* [What you are asked to do]:
Within the entries below, find the portion that opens with the line containing "assert (tail r = head r) as Hth." and closes with the line containing "with (q ++ [x]).". Retype that portion exactly and only.

(Stored items)
┄┄┄┄┄┄┄┄┄┄┄┄┄┄┄┄┄┄┄┄
(** [lookup_phys_addr]. *)
Definition lookup_phys_addr (m : gmap Z Z) (page_table_phys va : Z) : option Z :=
  let e4 := entry m page_table_phys (p4_index va) in
  if negb (is_present e4) then None else
  let e3 := entry m (addr e4) (p3_index va) in
  if negb (is_present e3) then None else
  let e2 := entry m (addr e3) (p2_index va) in
  if negb (is_present e2) || contains (flags e2) HUGE_PAGE then None else
  let e1 := entry m (addr e2) (p1_index va) in
  if negb (is_present e1) then None else Some (addr e1).

(** [free_kernel_stack_pages]. *)
Definition free_kernel_stack_pages (page_table_phys : Z) : paging unit :=
  for_range 0 KERNEL_STACK_PAGES (fun i =>
    let% va := sub64 KERNEL_STACK_TOP (Z.of_nat (i + 1) * PAGE_SIZE) in
    let% phys := ok_or (sread (fun s => lookup_phys_addr (mem s) page_table_phys va))
                   "Kernel stack page not mapped" in
    deallocate_frame (addr_frame phys)).

(** [free_process_address_space]. *)
Definition free_process_address_space (page_table_phys : Z) (free_kernel_stack : bool) : paging unit :=
  let% _ := for_range 0 256 (fun p4 =>
    let% e := get_entry page_table_phys p4 in
    if negb (is_present e) then sret tt
    else
      let% _ := free_l3 (addr e) in
      let% _ := deallocate_frame (addr_frame (addr e)) in
      set_entry page_table_phys p4 0) in
  let% _ := (if free_kernel_stack then free_kernel_stack_pages page_table_phys else sret tt) in
  deallocate_frame (addr_frame page_table_phys).
(* ===== verification/RingBuffer.v ===== *)
(** * Circular buffers (src/hal/src/ringbuffer.rs)

    [Module Ring] holds the facts about reading and writing a circular window
    of an array, shared by the log ring buffer and the pipes.
    [Module RingBuffer] models [RingBuffer<T, N>] and shows that it implements
    a bounded queue that drops its oldest element when full. *)

From S2P Require Import Prelude.

Module Ring.

Section Ring.
Context {A : Type} (d : A).

(** The [n] elements of [buf] from index [start] on, wrapping around. *)
Definition window (buf : list A) (start n : nat) : list A :=
  (fun k => nth ((start + k) mod length buf) buf d) <$> seq 0 n.

Lemma length_window buf start n : length (window buf start n) = n.
Proof. unfold window. now rewrite length_fmap, length_seq. Qed.

Lemma mod_wrap N i : (i < 2 * N)%nat -> (i mod N = if i <? N then i else i - N)%nat.
Proof.
  intros H. destruct (Nat.ltb_spec i N); [now apply Nat.mod_small|].
  symmetry. apply (Nat.mod_unique i N 1); lia.
Qed.

(** Writing the slot after a window that is not full appends to it. *)
Lemma window_push buf start n x :
  (start < length buf)%nat -> (n < length buf)%nat ->
  window (<[((start + n) mod length buf)%nat := x]> buf) start (S n)
  = window buf start n ++ [x].
Proof.
  intros Hs Hn. unfold window. rewrite length_insert, seq_S, fmap_app. cbn [Nat.add].
  f_equal.
  - apply list_fmap_ext. intros k i Hi. apply lookup_seq in Hi as [-> Hi].
    rewrite !nth_lookup, list_lookup_insert_ne; [reflexivity|].
    rewrite !mod_wrap by lia. repeat case_match; lia.
  - cbn. rewrite nth_lookup, list_lookup_insert_eq; [reflexivity|].
    apply Nat.mod_upper_bound. lia.
Qed.

(** Writing outside a window leaves it alone. *)
Lemma window_insert_ne buf start n p x :
  (start < length buf)%nat -> (n <= length buf)%nat ->
  (forall k, (k < n)%nat -> p <> (start + k) mod length buf)%nat ->
  window (<[p := x]> buf) start n = window buf start n.
Proof.
  intros Hs Hn Hp. unfold window. rewrite length_insert.
  apply list_fmap_ext. intros k i Hi. apply lookup_seq in Hi as [-> Hi].
  rewrite !nth_lookup, list_lookup_insert_ne; [reflexivity|]. apply Hp. lia.
Qed.

(** The first element of a window, and the rest. *)
Lemma window_pop buf start n :
  (start < length buf)%nat -> (S n <= length buf)%nat ->
  window buf start (S n)
  = nth start buf d :: window buf ((start + 1) mod length buf) n.
Proof.
  intros Hs Hn. unfold window. cbn [seq]. rewrite fmap_cons, Nat.add_0_r.
  rewrite Nat.mod_small by assumption. f_equal.
  rewrite <- fmap_S_seq, <- list_fmap_compose. apply list_fmap_ext.
  intros k i Hi. apply lookup_seq in Hi as [-> Hi]. unfold compose. f_equal.
  rewrite Nat.Div0.add_mod_idemp_l. f_equal. lia.
Qed.

Lemma window_drop buf start n k :
  (start < length buf)%nat -> (k + n <= length buf)%nat ->
  drop k (window buf start (k + n)) = window buf ((start + k) mod length buf) n.
Proof.
  intros Hs Hn. unfold window.
  rewrite <- fmap_drop, drop_seq. replace (k + n - k)%nat with n by lia.
  rewrite <- (Nat.add_0_l k) at 1. apply list_eq. intros i.
  rewrite !list_lookup_fmap. destruct (decide (i < n)%nat).
  - rewrite !lookup_seq_lt by assumption. cbn. do 2 f_equal.
    rewrite Nat.Div0.add_mod_idemp_l. f_equal. lia.
  - rewrite !lookup_seq_ge by lia. reflexivity.
Qed.

Lemma window_take buf start n k :
  take k (window buf start (k + n)) = window buf start k.
Proof.
  unfold window. rewrite <- fmap_take. f_equal. rewrite seq_app.
  apply take_app_length'. now rewrite length_seq.
Qed.

(** Any prefix, and what is left after it. *)
Lemma window_take_min buf start n m :
  take m (window buf start n) = window buf start (Nat.min m n).
Proof.
  destruct (Nat.min_spec m n) as [[Hlt ->]|[Hge ->]].
  - replace n with (m + (n - m))%nat by lia. apply window_take.
  - apply take_ge. now rewrite length_window.
Qed.

Lemma window_drop_min buf start n m :
  (start < length buf)%nat -> (n <= length buf)%nat ->
  drop m (window buf start n)
  = window buf ((start + Nat.min m n) mod length buf) (n - Nat.min m n).
Proof.
  intros Hs Hn. destruct (Nat.min_spec m n) as [[Hlt ->]|[Hge ->]].
  - rewrite <- window_drop by lia. now replace (m + (n - m))%nat with n by lia.
  - rewrite drop_ge, Nat.sub_diag by now rewrite length_window. reflexivity.
Qed.

End Ring.
End Ring.

Module RingBuffer.

Section RingBuffer.
Context {T : Type} (N : nat).

(** [struct RingBuffer<T, N>]. *)
Record RingBuffer : Type := mkRing {
  data : list (option T);
  head : nat;
  tail : nat;
  count : nat
}.

Definition new : RingBuffer := mkRing (replicate N None) 0 0 0.

(** [self.tail + 1) % N]: the remainder panics when [N = 0]. *)
Definition rem (a : nat) : outcome nat := if (N =? 0)%nat then Panicked else Done (a mod N)%nat.

(** [push]: overwrites the oldest element when full. *)
Definition push (r : RingBuffer) (item : T) : outcome RingBuffer :=
  let! data' := index_set (data r) (tail r) (Some item) in
  let! tail' := rem (tail r + 1) in
  if (count r =? N)%nat
  then let! head' := rem (head r + 1) in Done (mkRing data' head' tail' (count r))
  else Done (mkRing data' (head r) tail' (count r + 1)).

(** [pop]: takes the element out of its slot. *)
Definition pop (r : RingBuffer) : outcome (option T * RingBuffer) :=
  if (count r =? 0)%nat then Done (None, r) else
  let! item := index (data r) (head r) in
  let! data' := index_set (data r) (head r) None in
  let! head' := rem (head r + 1) in
  Done (item, mkRing data' head' (tail r) (count r - 1)).

Definition len (r : RingBuffer) : nat := count r.
Definition is_empty (r : RingBuffer) : bool := (count r =? 0)%nat.
Definition is_full (r : RingBuffer) : bool := (count r =? N)%nat.
Definition capacity : nat := N.

(** The loop [while self.pop().is_some() {}], [fuel] turns. *)
Fixpoint clear_loop (fuel : nat) (r : RingBuffer) : outcome (option RingBuffer) :=
  match fuel with
  | O => Done None
  | S fuel' =>
      let! (item, r') := pop r in
      match item with
      | Some _ => clear_loop fuel' r'
      | None => Done (Some r')
      end
  end.

(** [clear]: every turn but the last removes an element, so one turn more
    than there are elements is enough. *)
Definition clear (r : RingBuffer) : outcome (option RingBuffer) :=
  clear_loop (S (count r)) r.

Definition peek (r : RingBuffer) : outcome (option T) :=
  if (count r =? 0)%nat then Done None else index (data r) (head r).

(** ** Abstract view and invariant *)

(** [r] holds the elements of [q], oldest first. *)
Definition repr (r : RingBuffer) (q : list T) : Prop :=
  (0 < N)%nat /\ length (data r) = N /\ (head r < N)%nat
  /\ count r = length q /\ (count r <= N)%nat
  /\ tail r = ((head r + count r) mod N)%nat
  /\ Ring.window None (data r) (head r) (count r) = Some <$> q.

(** The bounded queue: append, dropping the oldest element when full. *)
Definition enqueue (q : list T) (x : T) : list T :=
  if (length q =? N)%nat then list.tail (q ++ [x]) else q ++ [x].

(** ** Lemmas *)

Lemma rem_pos a : (0 < N)%nat -> rem a = Done (a mod N)%nat.
Proof. intros H. unfold rem. now destruct (Nat.eqb_spec N 0); [lia|]. Qed.

Lemma repr_new : (0 < N)%nat -> repr new [].
Proof.
  intros H. unfold repr, new. cbn. rewrite length_replicate.
  repeat split; try lia. now rewrite Nat.mod_small by lia.
Qed.

Lemma mod_succ_succ a : (0 < N)%nat -> ((a mod N + 1) mod N = (a + 1) mod N)%nat.
Proof. intros H. apply Nat.Div0.add_mod_idemp_l. Qed.

Lemma push_spec r q x :
  repr r q -> exists r', push r x = Done r' /\ repr r' (enqueue q x).
Proof.
  intros (HN & Hlen & Hh & Hc & Hle & Ht & Hw). unfold push.
  assert (tail r < N)%nat as Htl by (rewrite Ht; apply Nat.mod_upper_bound; lia).
  rewrite index_set_lt by lia. cbn [bind]. rewrite rem_pos by assumption. cbn [bind].
  unfold enqueue. rewrite <- Hc. destruct (Nat.eqb_spec (count r) N) as [Hf|Hf].
  - rewrite rem_pos by assumption. cbn [bind]. eexists. split; [reflexivity|].
    destruct q as [|y q]; [cbn in Hc; lia|]. cbn [length] in Hc.
    rewrite Hc, Ring.window_pop in Hw by lia. rewrite fmap_cons in Hw.
    injection Hw as Hy Hq. rewrite Hlen in Hq.
    assert (tail r = head r) as Hth.
    { rewrite Ht, Hf, Ring.mod_wrap by lia. case_match; lia. }
    unfold repr. cbn [data head tail count list.tail]. rewrite length_insert, Hlen.
    repeat split; try lia.
    + cbn [app list.tail]. rewrite length_app. cbn. lia.
    + rewrite Hf, Hth. rewrite !Ring.mod_wrap by (repeat case_match; lia).
      repeat case_match; lia.
    + change (list.tail ((y :: q) ++ [x])) with (q ++ [x]).
      rewrite Hc, fmap_app, <- Hq.
      replace (tail r) with (((head r + 1) mod N + length q) mod N)%nat.
      * rewrite <- Hlen. rewrite Ring.window_push; [reflexivity| |lia].
        apply Nat.mod_upper_bound. lia.
      * rewrite Hth, Nat.Div0.add_mod_idemp_l, Ring.mod_wrap by lia. case_match; lia.
  - eexists. split; [reflexivity|]. unfold repr. cbn [data head tail count].
    rewrite length_insert, length_app. cbn [length]. repeat split; try lia.
    + rewrite Ht, mod_succ_succ by assumption. f_equal. lia.
    + rewrite Ht, Nat.add_1_r, <- Hlen, Ring.window_push, Hw, fmap_app by lia. reflexivity.
Qed.

Lemma pop_spec r q :
  repr r q ->
  match q with
  | [] => pop r = Done (None, r)
  | x :: q' => peek r = Done (Some x)
      /\ exists r', pop r = Done (Some x, r') /\ repr r' q'
  end.
Proof.
  intros (HN & Hlen & Hh & Hc & Hle & Ht & Hw). unfold pop, peek.
  destruct q as [|x q]; cbn [length] in Hc.
  { now rewrite Hc. }
  rewrite Hc, Ring.window_pop, fmap_cons in Hw by lia. injection Hw as Hx Hq.
  destruct (Nat.eqb_spec (count r) 0); [lia|].
  rewrite nth_lookup in Hx. destruct (index_lt (data r) (head r)) as (y & Hy & ->); [lia|].
  rewrite Hy in Hx. cbn in Hx. subst y. split; [reflexivity|]. cbn [bind].
  rewrite index_set_lt, rem_pos by lia. cbn [bind]. eexists. split; [reflexivity|].
  unfold repr. cbn [data head tail count]. rewrite length_insert, Hlen.
  assert ((head r + 1) mod N < N)%nat as Hm by (apply Nat.mod_upper_bound; lia).
  repeat split; try lia.
  - rewrite Ht, Nat.Div0.add_mod_idemp_l. f_equal. lia.
  - replace (count r - 1)%nat with (length q) by lia.
    rewrite Ring.window_insert_ne; rewrite ?Hlen in *; [assumption|lia..|].
    intros k Hk. rewrite Nat.Div0.add_mod_idemp_l, Ring.mod_wrap by lia. case_match; lia.
Qed.

Lemma clear_loop_spec fuel : forall r q,
  repr r q -> (length q < fuel)%nat ->
  exists r', clear_loop fuel r = Done (Some r') /\ repr r' [].
Proof.
  induction fuel as [|fuel IH]; intros r q Hr Hf; [lia|]. cbn [clear_loop].
  pose proof (pop_spec r q Hr) as Hp. destruct q as [|x q].
  - rewrite Hp. cbn [bind]. eauto.
  - destruct Hp as (_ & r1 & -> & Hr1). cbn [bind]. apply (IH r1 q Hr1). cbn in Hf. lia.
Qed.

End RingBuffer.
Arguments RingBuffer T : clear implicits.
Arguments repr {T} N r q.

(** ** Properties *)

(** The ring buffer implements a bounded queue. On a buffer holding [q],
    [push] yields one holding [q] with the new element appended (the oldest
    dropped when [N] elements are present), [pop] and [peek] return the oldest
    element and [pop] removes it, [clear] terminates with an empty buffer, and
    none of them panics. *)
Theorem ring_buffer_refines_queue {T} N (r : RingBuffer T) (q : list T) :
  repr N r q ->
  len r = length q
  /\ (forall x, exists r', push N r x = Done r' /\ repr N r' (enqueue N q x))
  /\ peek r = Done (hd_error q)
  /\ (exists r', pop N r = Done (hd_error q, r') /\ repr N r' (list.tail q))
  /\ (exists r', clear N r = Done (Some r') /\ repr N r' []).
Proof.
  intros Hr. pose proof (pop_spec N r q Hr) as Hp. repeat split.
  - apply Hr.
  - intros x. now apply push_spec.
  - destruct q; [|apply Hp]. unfold peek. now destruct Hr as (_ & _ & _ & -> & _).
  - destruct q; [eauto|apply Hp].
  - apply (clear_loop_spec N _ r q Hr). destruct Hr as (_ & _ & _ & -> & _). lia.
Qed.

Lemma ring_buffer_refines_queue_witness :
  exists r', push 2 (mkRing [Some 7; Some 5] 1 1 2) 9 = Done r' /\ repr 2 r' [7; 9].
Proof.
  assert (repr 2 (mkRing [Some 7; Some 5] 1 1 2) [5; 7]) as Hr by (repeat split; cbn; lia).
  destruct (ring_buffer_refines_queue 2 _ [5; 7] Hr) as (_ & Hpush & _).
  exact (Hpush 9).
Defined.

End RingBuffer.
┄┄┄┄┄┄┄┄┄┄┄┄┄┄┄┄┄┄┄┄
* [Solution]:
    assert (tail r = head r) as Hth.
    { rewrite Ht, Hf, Ring.mod_wrap by lia. case_match; lia. }
    unfold repr. cbn [data head tail count list.tail]. rewrite length_insert, Hlen.
    repeat split; try lia.
    + cbn [app list.tail]. rewrite length_app. cbn. lia.
    + rewrite Hf, Hth. rewrite !Ring.mod_wrap by (repeat case_match; lia).
      repeat case_match; lia.
    + change (list.tail ((y :: q) ++ [x])) with (q ++ [x]).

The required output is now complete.